(* ===== verification/MkfsBoot.v ===== *)
(** * Booting from the image

    The kernel's first steps on a disk that mkfs made: [binit], [iinit] and
    [fsinit], then [namei] and [readi] of a file that was given to mkfs. *)

From S2P Require Import Prelude Riscv Kernel Mem Str Bio Log Fs BioSpec LogSpec CrashSpec TxnSpec LogTheorems BlockSpec BallocSpec InodeSpec ContentSpec DirSpec Mkfs MkfsSpec MkfsTheorems.

(** ** What the cache and the log leave alone *)

(** An operation that changes neither the inode table nor the super block. *)
Definition leaves {A} (c : M fsstate A) : Prop :=
  forall s r s', c s = Done r s' -> x_itable s' = x_itable s /\ x_sb s' = x_sb s.

Lemma leaves_bind {A B} (c : M fsstate A) (k : A -> M fsstate B) : leaves c -> (forall r, leaves (k r)) -> leaves (bind c k).
Proof.
  intros Hc Hk s r s' E. unfold bind in E. destruct (c s) as [a s1| | | |] eqn:E1; try done.
  destruct (Hc _ _ _ E1) as [<- <-]. by apply (Hk a _ r).
Qed.
Lemma leaves_ret {A} (a : A) : leaves (ret a).
Proof. intros s r s' [= <- <-]. done. Qed.
Lemma leaves_get : leaves get.
Proof. intros s r s' [= <- <-]. done. Qed.
Lemma leaves_panic {A} m : leaves (panic m : M fsstate A).
Proof. by intros s r s' E. Qed.
Lemma leaves_badptr {A} : leaves (badptr : M fsstate A).
Proof. by intros s r s' E. Qed.
Lemma leaves_block {A} : leaves (block : M fsstate A).
Proof. by intros s r s' E. Qed.
Lemma leaves_modify f : (forall s, x_itable (f s) = x_itable s /\ x_sb (f s) = x_sb s) -> leaves (modify f).
Proof. intros Hf s r s' [= <- <-]. apply Hf. Qed.
Lemma leaves_for_each {A} (l : list A) body : (forall a, leaves (body a)) -> leaves (for_each l body).
Proof. intros Hb. induction l as [|a l IH]; cbn [for_each]; [apply leaves_ret|by apply leaves_bind]. Qed.
Lemma leaves_getb b : leaves (getb b).
Proof. intros s r s' E. unfold getb in E. destruct (x_bufs s !! b); by inversion E. Qed.
Lemma leaves_modb b f : leaves (modb b f).
Proof. intros s r s' E. unfold modb in E. destruct (x_bufs s !! b); by inversion E. Qed.
Lemma leaves_disk_read b : leaves (disk_read b).
Proof. intros s r s' E. unfold disk_read in E. destruct (x_disk s !! b); by inversion E. Qed.
Lemma leaves_disk_write b d : leaves (disk_write b d).
Proof. intros s r s' E. unfold disk_write in E. destruct (x_disk s !! b); by inversion E. Qed.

Instructions for the task
Find the number of lines in the records that contain "modb", and write that number only.

Written reply
2